For the entries that follow, give the number of lines holding the string "keysAccounted" and nothing more.
╭─ Records for this exercise
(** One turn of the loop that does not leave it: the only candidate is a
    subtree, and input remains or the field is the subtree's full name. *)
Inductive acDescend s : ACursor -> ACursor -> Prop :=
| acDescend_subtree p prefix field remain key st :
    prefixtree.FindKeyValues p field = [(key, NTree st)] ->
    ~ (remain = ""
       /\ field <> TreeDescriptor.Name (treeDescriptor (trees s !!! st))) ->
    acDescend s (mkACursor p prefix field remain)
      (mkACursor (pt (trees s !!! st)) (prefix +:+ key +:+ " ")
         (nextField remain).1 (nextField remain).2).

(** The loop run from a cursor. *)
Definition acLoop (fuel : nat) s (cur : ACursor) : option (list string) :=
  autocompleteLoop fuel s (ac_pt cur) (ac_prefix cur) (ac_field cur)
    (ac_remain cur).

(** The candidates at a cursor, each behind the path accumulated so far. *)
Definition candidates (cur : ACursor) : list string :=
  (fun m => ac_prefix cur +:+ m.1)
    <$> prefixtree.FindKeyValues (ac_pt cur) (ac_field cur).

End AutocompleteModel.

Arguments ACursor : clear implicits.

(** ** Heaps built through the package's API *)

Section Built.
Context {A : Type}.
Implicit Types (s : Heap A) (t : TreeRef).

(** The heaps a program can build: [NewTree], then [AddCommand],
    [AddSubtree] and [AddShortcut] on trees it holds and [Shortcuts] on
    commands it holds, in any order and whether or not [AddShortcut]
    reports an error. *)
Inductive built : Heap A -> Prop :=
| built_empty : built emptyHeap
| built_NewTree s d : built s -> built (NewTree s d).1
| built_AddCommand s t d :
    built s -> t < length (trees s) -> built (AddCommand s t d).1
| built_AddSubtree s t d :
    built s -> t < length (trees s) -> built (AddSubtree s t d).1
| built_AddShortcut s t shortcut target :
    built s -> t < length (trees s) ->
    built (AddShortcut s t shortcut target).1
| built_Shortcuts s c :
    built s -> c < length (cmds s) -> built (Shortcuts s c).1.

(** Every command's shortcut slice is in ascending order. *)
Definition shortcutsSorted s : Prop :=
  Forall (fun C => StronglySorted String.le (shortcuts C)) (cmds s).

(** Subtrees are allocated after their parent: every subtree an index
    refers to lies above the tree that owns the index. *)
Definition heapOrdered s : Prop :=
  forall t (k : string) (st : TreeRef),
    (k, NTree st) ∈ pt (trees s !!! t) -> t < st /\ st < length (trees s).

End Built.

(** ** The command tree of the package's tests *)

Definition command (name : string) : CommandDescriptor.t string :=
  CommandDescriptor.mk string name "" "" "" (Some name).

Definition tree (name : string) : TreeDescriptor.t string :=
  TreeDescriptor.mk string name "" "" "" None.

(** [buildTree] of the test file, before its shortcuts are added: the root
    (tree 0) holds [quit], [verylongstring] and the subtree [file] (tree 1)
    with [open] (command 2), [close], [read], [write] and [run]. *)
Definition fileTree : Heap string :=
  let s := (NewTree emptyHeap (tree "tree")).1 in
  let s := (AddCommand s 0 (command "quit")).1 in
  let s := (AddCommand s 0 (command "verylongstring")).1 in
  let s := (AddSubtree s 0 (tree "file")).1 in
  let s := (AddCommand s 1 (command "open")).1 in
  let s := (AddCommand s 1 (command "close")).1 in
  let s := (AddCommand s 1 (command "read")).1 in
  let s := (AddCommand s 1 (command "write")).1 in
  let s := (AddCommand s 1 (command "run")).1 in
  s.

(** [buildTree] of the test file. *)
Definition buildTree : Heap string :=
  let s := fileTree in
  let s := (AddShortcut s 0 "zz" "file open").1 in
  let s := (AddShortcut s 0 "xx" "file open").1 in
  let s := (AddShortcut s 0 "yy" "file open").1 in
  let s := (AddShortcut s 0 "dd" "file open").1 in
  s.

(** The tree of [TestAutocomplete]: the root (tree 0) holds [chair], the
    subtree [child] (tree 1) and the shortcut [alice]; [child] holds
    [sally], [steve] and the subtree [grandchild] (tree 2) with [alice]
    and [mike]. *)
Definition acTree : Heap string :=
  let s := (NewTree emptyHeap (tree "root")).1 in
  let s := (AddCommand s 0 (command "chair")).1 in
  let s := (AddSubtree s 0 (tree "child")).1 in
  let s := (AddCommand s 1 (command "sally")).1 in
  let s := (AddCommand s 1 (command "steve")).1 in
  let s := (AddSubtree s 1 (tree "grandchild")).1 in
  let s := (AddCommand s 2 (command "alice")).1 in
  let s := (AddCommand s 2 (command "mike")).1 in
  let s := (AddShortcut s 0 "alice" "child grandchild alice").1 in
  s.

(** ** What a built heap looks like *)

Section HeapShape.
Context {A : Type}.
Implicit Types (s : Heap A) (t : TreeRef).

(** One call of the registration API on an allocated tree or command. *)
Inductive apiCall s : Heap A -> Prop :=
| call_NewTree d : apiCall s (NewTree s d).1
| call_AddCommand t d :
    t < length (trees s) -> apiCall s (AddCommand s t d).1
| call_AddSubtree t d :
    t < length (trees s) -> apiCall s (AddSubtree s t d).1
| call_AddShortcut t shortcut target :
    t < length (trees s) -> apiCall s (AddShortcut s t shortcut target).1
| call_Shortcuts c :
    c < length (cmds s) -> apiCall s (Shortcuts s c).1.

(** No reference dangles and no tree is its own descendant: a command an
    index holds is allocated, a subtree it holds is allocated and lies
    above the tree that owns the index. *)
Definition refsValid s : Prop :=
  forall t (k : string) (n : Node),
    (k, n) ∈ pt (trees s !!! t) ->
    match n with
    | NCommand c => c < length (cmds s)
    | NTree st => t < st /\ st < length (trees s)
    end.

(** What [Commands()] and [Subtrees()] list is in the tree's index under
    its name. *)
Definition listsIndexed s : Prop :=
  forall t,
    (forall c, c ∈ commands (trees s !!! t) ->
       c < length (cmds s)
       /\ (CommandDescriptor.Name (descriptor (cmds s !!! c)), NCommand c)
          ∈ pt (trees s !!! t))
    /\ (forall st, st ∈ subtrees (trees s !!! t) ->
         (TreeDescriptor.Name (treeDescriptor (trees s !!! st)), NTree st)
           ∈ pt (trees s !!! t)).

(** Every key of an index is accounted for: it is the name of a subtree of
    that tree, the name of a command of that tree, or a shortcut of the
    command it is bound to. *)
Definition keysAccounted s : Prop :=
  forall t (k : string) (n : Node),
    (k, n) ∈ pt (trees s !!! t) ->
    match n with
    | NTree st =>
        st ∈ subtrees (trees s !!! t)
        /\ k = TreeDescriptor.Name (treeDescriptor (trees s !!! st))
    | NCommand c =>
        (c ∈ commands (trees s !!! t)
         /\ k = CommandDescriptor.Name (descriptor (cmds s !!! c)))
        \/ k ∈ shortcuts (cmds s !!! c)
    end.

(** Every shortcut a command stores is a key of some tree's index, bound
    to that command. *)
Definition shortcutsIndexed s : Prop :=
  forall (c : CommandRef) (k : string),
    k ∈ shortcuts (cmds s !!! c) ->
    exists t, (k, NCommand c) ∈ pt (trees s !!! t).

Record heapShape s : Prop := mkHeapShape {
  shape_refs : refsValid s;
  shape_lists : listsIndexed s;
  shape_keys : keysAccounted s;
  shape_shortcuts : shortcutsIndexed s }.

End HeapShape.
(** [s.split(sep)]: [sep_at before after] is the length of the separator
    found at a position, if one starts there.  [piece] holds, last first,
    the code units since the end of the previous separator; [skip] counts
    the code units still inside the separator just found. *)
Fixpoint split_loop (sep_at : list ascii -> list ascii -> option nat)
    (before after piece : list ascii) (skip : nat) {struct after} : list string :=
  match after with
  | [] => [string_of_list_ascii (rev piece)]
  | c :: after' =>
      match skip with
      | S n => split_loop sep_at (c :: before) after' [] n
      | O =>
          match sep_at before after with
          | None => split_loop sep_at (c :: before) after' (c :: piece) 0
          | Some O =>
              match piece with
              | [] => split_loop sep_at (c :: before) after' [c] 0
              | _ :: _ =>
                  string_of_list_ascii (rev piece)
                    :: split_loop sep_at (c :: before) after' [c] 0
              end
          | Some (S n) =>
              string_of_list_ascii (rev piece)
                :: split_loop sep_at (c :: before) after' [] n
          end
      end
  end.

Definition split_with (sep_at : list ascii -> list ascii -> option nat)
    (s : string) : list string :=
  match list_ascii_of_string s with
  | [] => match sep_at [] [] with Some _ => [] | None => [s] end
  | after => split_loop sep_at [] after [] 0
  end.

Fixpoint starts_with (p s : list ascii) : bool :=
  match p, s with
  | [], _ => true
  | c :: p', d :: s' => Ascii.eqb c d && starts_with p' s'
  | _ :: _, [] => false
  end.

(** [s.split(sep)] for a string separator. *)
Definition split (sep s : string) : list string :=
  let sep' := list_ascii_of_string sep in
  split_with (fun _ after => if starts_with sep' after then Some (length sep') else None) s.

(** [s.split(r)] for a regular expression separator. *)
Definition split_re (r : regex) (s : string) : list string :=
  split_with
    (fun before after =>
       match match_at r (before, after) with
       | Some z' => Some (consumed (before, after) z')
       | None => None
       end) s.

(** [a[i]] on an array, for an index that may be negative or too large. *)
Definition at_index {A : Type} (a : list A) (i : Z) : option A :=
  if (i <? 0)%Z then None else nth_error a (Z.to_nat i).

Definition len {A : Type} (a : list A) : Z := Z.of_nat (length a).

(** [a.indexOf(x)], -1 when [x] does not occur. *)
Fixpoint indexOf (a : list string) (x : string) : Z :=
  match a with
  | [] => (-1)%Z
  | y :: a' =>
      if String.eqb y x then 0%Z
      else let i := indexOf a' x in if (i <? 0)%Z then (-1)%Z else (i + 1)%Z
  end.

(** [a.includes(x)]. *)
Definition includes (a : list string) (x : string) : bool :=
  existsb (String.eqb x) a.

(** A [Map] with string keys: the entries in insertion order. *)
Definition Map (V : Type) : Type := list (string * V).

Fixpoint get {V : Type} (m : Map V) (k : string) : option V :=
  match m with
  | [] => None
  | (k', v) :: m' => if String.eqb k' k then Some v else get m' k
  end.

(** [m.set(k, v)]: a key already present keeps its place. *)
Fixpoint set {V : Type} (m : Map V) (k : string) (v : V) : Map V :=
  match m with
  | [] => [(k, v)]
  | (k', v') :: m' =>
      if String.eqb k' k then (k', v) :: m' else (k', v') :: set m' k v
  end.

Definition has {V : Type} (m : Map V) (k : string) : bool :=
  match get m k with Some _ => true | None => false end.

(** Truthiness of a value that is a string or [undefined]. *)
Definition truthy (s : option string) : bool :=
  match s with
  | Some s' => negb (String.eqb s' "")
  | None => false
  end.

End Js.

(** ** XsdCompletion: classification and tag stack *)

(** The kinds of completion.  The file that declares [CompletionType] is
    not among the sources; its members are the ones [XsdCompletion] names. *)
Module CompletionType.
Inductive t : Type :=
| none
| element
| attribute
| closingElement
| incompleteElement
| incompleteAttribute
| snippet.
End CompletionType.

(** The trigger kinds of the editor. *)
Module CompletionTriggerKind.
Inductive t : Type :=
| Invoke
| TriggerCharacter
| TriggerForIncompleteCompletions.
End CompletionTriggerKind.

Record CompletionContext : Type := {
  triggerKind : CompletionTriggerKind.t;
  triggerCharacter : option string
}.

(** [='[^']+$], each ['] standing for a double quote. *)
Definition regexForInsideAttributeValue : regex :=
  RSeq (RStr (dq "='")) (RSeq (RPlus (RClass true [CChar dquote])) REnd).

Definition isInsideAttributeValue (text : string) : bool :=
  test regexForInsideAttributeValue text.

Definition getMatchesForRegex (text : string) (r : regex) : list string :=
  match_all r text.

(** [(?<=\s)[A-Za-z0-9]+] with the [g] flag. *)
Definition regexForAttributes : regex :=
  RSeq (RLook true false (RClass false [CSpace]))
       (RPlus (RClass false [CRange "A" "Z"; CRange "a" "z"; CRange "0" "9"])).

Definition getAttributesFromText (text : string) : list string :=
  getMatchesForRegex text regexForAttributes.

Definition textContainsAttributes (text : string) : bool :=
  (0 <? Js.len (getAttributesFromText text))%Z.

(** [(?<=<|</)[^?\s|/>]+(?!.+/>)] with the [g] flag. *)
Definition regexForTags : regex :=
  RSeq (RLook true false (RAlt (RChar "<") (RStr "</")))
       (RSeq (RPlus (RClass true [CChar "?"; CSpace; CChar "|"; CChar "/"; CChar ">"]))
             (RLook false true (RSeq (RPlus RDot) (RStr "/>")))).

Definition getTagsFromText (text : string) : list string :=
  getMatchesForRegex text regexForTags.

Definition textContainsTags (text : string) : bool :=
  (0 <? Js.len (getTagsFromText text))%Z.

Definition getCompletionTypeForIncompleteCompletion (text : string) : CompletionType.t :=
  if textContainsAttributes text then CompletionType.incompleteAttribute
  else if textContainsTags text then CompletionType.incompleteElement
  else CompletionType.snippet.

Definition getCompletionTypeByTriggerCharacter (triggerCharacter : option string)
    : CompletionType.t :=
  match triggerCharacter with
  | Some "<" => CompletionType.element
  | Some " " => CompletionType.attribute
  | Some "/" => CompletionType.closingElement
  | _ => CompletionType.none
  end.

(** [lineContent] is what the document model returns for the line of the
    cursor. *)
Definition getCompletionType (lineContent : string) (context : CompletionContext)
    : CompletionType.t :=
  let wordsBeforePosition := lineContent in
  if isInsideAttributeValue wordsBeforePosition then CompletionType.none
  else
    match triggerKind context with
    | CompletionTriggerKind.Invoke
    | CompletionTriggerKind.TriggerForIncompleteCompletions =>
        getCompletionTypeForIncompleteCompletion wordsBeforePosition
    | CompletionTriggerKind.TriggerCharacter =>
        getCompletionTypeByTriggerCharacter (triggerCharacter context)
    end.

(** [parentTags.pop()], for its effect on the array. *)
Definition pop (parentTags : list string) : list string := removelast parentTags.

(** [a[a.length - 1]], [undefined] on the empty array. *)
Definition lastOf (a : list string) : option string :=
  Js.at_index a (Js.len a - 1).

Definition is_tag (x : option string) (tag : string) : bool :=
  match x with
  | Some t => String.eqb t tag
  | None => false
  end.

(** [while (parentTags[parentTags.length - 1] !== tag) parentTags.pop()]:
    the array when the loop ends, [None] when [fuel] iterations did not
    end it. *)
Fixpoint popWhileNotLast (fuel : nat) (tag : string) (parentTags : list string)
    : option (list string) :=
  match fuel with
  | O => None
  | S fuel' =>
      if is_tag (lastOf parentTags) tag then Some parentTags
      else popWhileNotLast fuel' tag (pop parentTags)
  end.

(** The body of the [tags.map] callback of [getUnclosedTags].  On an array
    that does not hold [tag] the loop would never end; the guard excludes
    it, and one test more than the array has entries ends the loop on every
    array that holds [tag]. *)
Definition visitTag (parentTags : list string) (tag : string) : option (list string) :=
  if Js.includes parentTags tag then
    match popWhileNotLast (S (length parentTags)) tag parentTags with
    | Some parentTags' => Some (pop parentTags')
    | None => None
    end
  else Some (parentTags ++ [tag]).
╰─
## [Task solution]
2